---------- SUPPLIED DATA ----------

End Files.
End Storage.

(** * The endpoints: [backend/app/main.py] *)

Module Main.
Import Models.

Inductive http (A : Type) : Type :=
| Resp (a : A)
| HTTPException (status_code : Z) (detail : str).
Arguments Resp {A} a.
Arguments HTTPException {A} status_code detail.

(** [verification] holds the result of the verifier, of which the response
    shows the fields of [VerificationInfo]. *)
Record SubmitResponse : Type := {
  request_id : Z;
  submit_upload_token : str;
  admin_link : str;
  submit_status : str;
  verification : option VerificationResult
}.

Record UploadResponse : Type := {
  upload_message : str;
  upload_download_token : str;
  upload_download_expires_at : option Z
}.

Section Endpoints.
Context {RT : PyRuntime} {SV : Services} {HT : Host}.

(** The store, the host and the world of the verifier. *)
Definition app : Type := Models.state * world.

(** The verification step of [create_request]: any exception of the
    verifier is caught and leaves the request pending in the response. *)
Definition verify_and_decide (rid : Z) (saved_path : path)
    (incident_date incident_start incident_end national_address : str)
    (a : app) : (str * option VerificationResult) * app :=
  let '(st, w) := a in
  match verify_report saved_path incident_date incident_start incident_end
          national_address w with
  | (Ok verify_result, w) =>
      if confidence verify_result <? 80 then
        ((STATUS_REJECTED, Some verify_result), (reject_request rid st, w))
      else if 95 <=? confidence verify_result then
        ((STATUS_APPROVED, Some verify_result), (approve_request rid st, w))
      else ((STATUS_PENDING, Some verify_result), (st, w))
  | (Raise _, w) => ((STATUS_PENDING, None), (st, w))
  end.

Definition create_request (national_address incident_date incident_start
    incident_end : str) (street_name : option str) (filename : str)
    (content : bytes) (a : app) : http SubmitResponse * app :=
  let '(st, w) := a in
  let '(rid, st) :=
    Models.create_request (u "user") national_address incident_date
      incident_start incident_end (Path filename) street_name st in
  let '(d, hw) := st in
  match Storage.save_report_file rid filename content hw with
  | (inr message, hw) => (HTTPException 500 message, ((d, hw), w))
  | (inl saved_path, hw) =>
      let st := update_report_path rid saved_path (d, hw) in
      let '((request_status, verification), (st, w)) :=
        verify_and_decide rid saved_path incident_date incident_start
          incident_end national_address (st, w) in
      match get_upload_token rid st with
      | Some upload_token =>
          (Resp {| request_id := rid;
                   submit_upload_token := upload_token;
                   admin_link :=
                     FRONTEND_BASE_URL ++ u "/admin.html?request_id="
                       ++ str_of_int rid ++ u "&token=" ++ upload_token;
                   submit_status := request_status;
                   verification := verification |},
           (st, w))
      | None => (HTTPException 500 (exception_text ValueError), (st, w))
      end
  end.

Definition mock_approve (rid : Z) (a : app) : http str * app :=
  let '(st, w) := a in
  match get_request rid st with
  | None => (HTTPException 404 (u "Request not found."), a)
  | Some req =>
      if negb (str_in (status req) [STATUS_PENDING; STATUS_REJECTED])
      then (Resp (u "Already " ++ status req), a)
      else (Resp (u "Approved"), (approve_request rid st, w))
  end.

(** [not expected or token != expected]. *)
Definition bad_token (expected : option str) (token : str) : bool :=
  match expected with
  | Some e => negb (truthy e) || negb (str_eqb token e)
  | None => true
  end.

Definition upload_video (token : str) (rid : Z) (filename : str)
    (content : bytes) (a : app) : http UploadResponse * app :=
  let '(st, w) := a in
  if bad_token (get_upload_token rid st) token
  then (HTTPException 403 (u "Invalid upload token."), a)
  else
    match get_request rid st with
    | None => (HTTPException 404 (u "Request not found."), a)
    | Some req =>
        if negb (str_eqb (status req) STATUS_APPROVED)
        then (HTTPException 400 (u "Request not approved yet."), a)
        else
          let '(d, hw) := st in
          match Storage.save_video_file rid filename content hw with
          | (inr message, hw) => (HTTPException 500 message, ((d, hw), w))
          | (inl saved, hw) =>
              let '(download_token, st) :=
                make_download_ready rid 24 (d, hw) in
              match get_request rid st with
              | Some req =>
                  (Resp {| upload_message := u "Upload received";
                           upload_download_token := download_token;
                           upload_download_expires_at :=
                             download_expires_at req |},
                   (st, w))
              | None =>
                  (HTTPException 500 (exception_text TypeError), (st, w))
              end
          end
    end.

----------

> **PROBLEM DETAILS**
From the records above, retype only the lines starting at the line that contains "(detail : str)." and ending at the line that contains "request_id : Z;", both included.

> **TASK SOLUTION**
| HTTPException (status_code : Z) (detail : str).
Arguments Resp {A} a.
Arguments HTTPException {A} status_code detail.

(** [verification] holds the result of the verifier, of which the response
    shows the fields of [VerificationInfo]. *)
Record SubmitResponse : Type := {
  request_id : Z;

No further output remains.